• **PROMPT**
Every entry is to be printed again precisely as given.
BEGIN THE DATA
(** The user and the bypass BAR, [-1] for none, by the BARs before and after
    the configuration BAR [c]. *)
Definition roles (before : list Z) (c : Z) (after : list Z) : Z * Z :=
  match before, after with
  | [], [b] => (-1, b)
  | [u], [] => (u, -1)
  | [u], [b] => (u, b)
  | [u], [_; b] => (u, b)
  | [u; _], [b] => (u, b)
  | [u; _], [] => (u, c)
  | _, _ => (-1, -1)
  end.

Lemma identify_roles before c after d :
  xd_user_bar_idx d = -1 -> xd_bypass_bar_idx d = -1 ->
  (length (before ++ c :: after) <= 6)%nat ->
  let ids := before ++ c :: after in
  let d' := identify_bars ids (zlength ids) (zlength before) d in
  (xd_user_bar_idx d', xd_bypass_bar_idx d') = roles before c after /\
  xd_bar d' = xd_bar d /\ xd_config_bar_idx d' = xd_config_bar_idx d.
Proof using.
  intros Hu Hb Hl. rewrite length_app in Hl. cbn [length] in Hl.
  destruct before as [|? [|? [|? [|? [|? [|? ?]]]]]],
    after as [|? [|? [|? [|? [|? [|? ?]]]]]]; cbn [length] in Hl; try lia; clear Hl.
  all: destruct d; cbn in Hu, Hb; subst; by vm_compute.
Qed.

(** * Unmapping *)

Lemma is_mapped_set i j p d :
  is_mapped (d <| xd_bar ::= zset p i |>) j =
  if decide (i = j /\ 0 <= i < zlength (xd_bar d))
  then (if p is Some _ then true else false) else is_mapped d j.
Proof using.
  unfold is_mapped. change (xd_bar (d <| xd_bar ::= _ |>)) with (zset p i (xd_bar d)).
  rewrite zlookup_zset. by case_decide; [destruct p|].
Qed.

Lemma unmap_bar_dev i s :
  0 <= i < zlength (xd_bar (v_dev s)) ->
  exists bars, v_dev (snd (unmap_bar i s)) = (v_dev s) <| xd_bar := bars |> /\
    zlength bars = zlength (xd_bar (v_dev s)) /\
    forall j, is_mapped (v_dev (snd (unmap_bar i s))) j =
      if decide (j = i) then false else is_mapped (v_dev s) j.
Proof using.
  intros Hi. unfold unmap_bar. rewrite bind_run, dev_run. cbn [fst snd].
  destruct (mjoin _) as [p|] eqn:E.
  - exists (zset None i (xd_bar (v_dev s))). exec. split; [done|].
    split; [apply zlength_zset|]. intros j.
    etransitivity; [apply (is_mapped_set i j None (v_dev s))|].
    repeat case_decide; done || lia.
  - exists (xd_bar (v_dev s)). split; [by destruct s as [[]]|].
    split; [done|].
    intros j. case_decide as Hj; [|done]. subst j. unfold is_mapped. cbn.
    by rewrite E.
Qed.

Lemma unmap_loop n i s :
  0 <= i -> i + Z.of_nat n <= zlength (xd_bar (v_dev s)) ->
  let d' := v_dev (snd (for_m n i unmap_bar s)) in
  forall j, is_mapped d' j =
    if decide (i <= j < i + Z.of_nat n) then false else is_mapped (v_dev s) j.
Proof using.
  cbv zeta. revert i s. induction n as [|n IH]; intros i s Hi Hn j; cbn [for_m].
  { rewrite decide_False by lia. done. }
  rewrite bind_run. destruct (unmap_bar_dev i s) as (bars & Ed & El & Em); [lia|].
  assert (El' : zlength (xd_bar (v_dev (snd (unmap_bar i s)))) = zlength (xd_bar (v_dev s)))
    by by rewrite Ed.
  rewrite IH by (rewrite ?El'; lia). rewrite Em. repeat case_decide; done || lia.
Qed.

Lemma unmap_bars_all s :
  zlength (xd_bar (v_dev s)) = XDMA_BAR_NUM ->
  mapped_bars (v_dev (snd (unmap_bars s))) = [].
Proof using.
  intros Hl. unfold XDMA_BAR_NUM in Hl. unfold mapped_bars, unmap_bars.
  erewrite filter_ext_in with (g := fun _ => false); [by vm_compute|].
  intros j Hj%in_seqZ. unfold XDMA_BAR_NUM in *. rewrite unmap_loop by lia.
  by rewrite decide_True by lia.
Qed.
END THE DATA
• **WRITTEN RESPONSE**
(** The user and the bypass BAR, [-1] for none, by the BARs before and after
    the configuration BAR [c]. *)
Definition roles (before : list Z) (c : Z) (after : list Z) : Z * Z :=
  match before, after with
  | [], [b] => (-1, b)
  | [u], [] => (u, -1)
  | [u], [b] => (u, b)
  | [u], [_; b] => (u, b)
  | [u; _], [b] => (u, b)
  | [u; _], [] => (u, c)
  | _, _ => (-1, -1)
  end.

Lemma identify_roles before c after d :
  xd_user_bar_idx d = -1 -> xd_bypass_bar_idx d = -1 ->
  (length (before ++ c :: after) <= 6)%nat ->
  let ids := before ++ c :: after in
  let d' := identify_bars ids (zlength ids) (zlength before) d in
  (xd_user_bar_idx d', xd_bypass_bar_idx d') = roles before c after /\
  xd_bar d' = xd_bar d /\ xd_config_bar_idx d' = xd_config_bar_idx d.
Proof using.
  intros Hu Hb Hl. rewrite length_app in Hl. cbn [length] in Hl.
  destruct before as [|? [|? [|? [|? [|? [|? ?]]]]]],
    after as [|? [|? [|? [|? [|? [|? ?]]]]]]; cbn [length] in Hl; try lia; clear Hl.
  all: destruct d; cbn in Hu, Hb; subst; by vm_compute.
Qed.

(** * Unmapping *)

Lemma is_mapped_set i j p d :
  is_mapped (d <| xd_bar ::= zset p i |>) j =
  if decide (i = j /\ 0 <= i < zlength (xd_bar d))
  then (if p is Some _ then true else false) else is_mapped d j.
Proof using.
  unfold is_mapped. change (xd_bar (d <| xd_bar ::= _ |>)) with (zset p i (xd_bar d)).
  rewrite zlookup_zset. by case_decide; [destruct p|].
Qed.

Lemma unmap_bar_dev i s :
  0 <= i < zlength (xd_bar (v_dev s)) ->
  exists bars, v_dev (snd (unmap_bar i s)) = (v_dev s) <| xd_bar := bars |> /\
    zlength bars = zlength (xd_bar (v_dev s)) /\
    forall j, is_mapped (v_dev (snd (unmap_bar i s))) j =
      if decide (j = i) then false else is_mapped (v_dev s) j.
Proof using.
  intros Hi. unfold unmap_bar. rewrite bind_run, dev_run. cbn [fst snd].
  destruct (mjoin _) as [p|] eqn:E.
  - exists (zset None i (xd_bar (v_dev s))). exec. split; [done|].
    split; [apply zlength_zset|]. intros j.
    etransitivity; [apply (is_mapped_set i j None (v_dev s))|].
    repeat case_decide; done || lia.
  - exists (xd_bar (v_dev s)). split; [by destruct s as [[]]|].
    split; [done|].
    intros j. case_decide as Hj; [|done]. subst j. unfold is_mapped. cbn.
    by rewrite E.
Qed.

Lemma unmap_loop n i s :
  0 <= i -> i + Z.of_nat n <= zlength (xd_bar (v_dev s)) ->
  let d' := v_dev (snd (for_m n i unmap_bar s)) in
  forall j, is_mapped d' j =
    if decide (i <= j < i + Z.of_nat n) then false else is_mapped (v_dev s) j.
Proof using.
  cbv zeta. revert i s. induction n as [|n IH]; intros i s Hi Hn j; cbn [for_m].
  { rewrite decide_False by lia. done. }
  rewrite bind_run. destruct (unmap_bar_dev i s) as (bars & Ed & El & Em); [lia|].
  assert (El' : zlength (xd_bar (v_dev (snd (unmap_bar i s)))) = zlength (xd_bar (v_dev s)))
    by by rewrite Ed.
  rewrite IH by (rewrite ?El'; lia). rewrite Em. repeat case_decide; done || lia.
Qed.

Lemma unmap_bars_all s :
  zlength (xd_bar (v_dev s)) = XDMA_BAR_NUM ->
  mapped_bars (v_dev (snd (unmap_bars s))) = [].
Proof using.
  intros Hl. unfold XDMA_BAR_NUM in Hl. unfold mapped_bars, unmap_bars.
  erewrite filter_ext_in with (g := fun _ => false); [by vm_compute|].
  intros j Hj%in_seqZ. unfold XDMA_BAR_NUM in *. rewrite unmap_loop by lia.
  by rewrite decide_True by lia.
Qed.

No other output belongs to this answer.